The Ohel David Eastern Synagogue is a Sephardi Orthodox synagogue based in Golders Green, North London. Its members include Sephardi Jews from many parts of the world, especially Iraqi and other Mizrahi Jews.

History 
The synagogue was established in 1959. It was originally one of the synagogues that made up the Eastern Jewry Community, but is now independent.

The synagogue today 
The synagogue was led by Rabbi Abraham Gubbay until his death in July 2010. The present rabbi is Rabbi Asher Sebbag, and the hazzan is Mr J. Oved. The synagogue was significantly refurbished in 2001 by Ghassan Cohen and David Gigi. The President of the synagogue is Ghassan I. Cohen.
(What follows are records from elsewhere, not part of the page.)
(** Two runs in which [Output.Close()] returns an error (every call of
    it, as an idempotent [Close] does): one batch of two rows arrives,
    [Apply] and [Teardown] succeed, and the reporter accepts the success
    report, or refuses it.  Somebody waits in [WaitForFinish]. *)
Definition closeErr : error := errors_New "flush failed".

Definition close_fails : Collaborators unit :=
  {| Input_C := [[tt; tt]];
     Input_closed := true;
     runner_Apply := fun _ _ => Returns None;
     runner_Teardown := Returns None;
     Output_Close := fun _ => Returns (Some closeErr);
     reporter_ReportSuccess := Returns None;
     reporter_ReportFailure := fun _ _ => Returns None;
     finishChan_receiver := true |}.

Definition close_and_report_fail : Collaborators unit :=
  {| Input_C := [[tt; tt]];
     Input_closed := true;
     runner_Apply := fun _ _ => Returns None;
     runner_Teardown := Returns None;
     Output_Close := fun _ => Returns (Some closeErr);
     reporter_ReportSuccess := Returns (Some (errors_New "etcd unavailable"));
     reporter_ReportFailure := fun _ _ => Returns None;
     finishChan_receiver := true |}.

(** Runs for the examples: the batches, whether the input is closed
    after them, the outcome of the [n]-th [Apply], the outcomes of
    [Teardown], of every [Output.Close()] and of [ReportSuccess], and
    whether somebody waits in [WaitForFinish]; [ReportFailure] returns
    nil. *)
Definition scripted (batches : list (list unit)) (closed : bool)
    (apply : nat -> result (option error))
    (teardown close success : result (option error)) (waited : bool)
  : Collaborators unit :=
  {| Input_C := batches;
     Input_closed := closed;
     runner_Apply := fun n _ => apply n;
     runner_Teardown := teardown;
     Output_Close := fun _ => close;
     reporter_ReportSuccess := success;
     reporter_ReportFailure := fun _ _ => Returns None;
     finishChan_receiver := waited |}.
Services take place daily in the main prayer room. There is a women's seating area separated from the men by a curtain, known in Hebrew as a mechitza. Shabbat services tend to finish at around 12 noon to 1 pm, depending on the time of year.

External links
Official website 
Ohel David Eastern Synagogue on Jewish Communities and Records – UK (hosted by jewishgen.org).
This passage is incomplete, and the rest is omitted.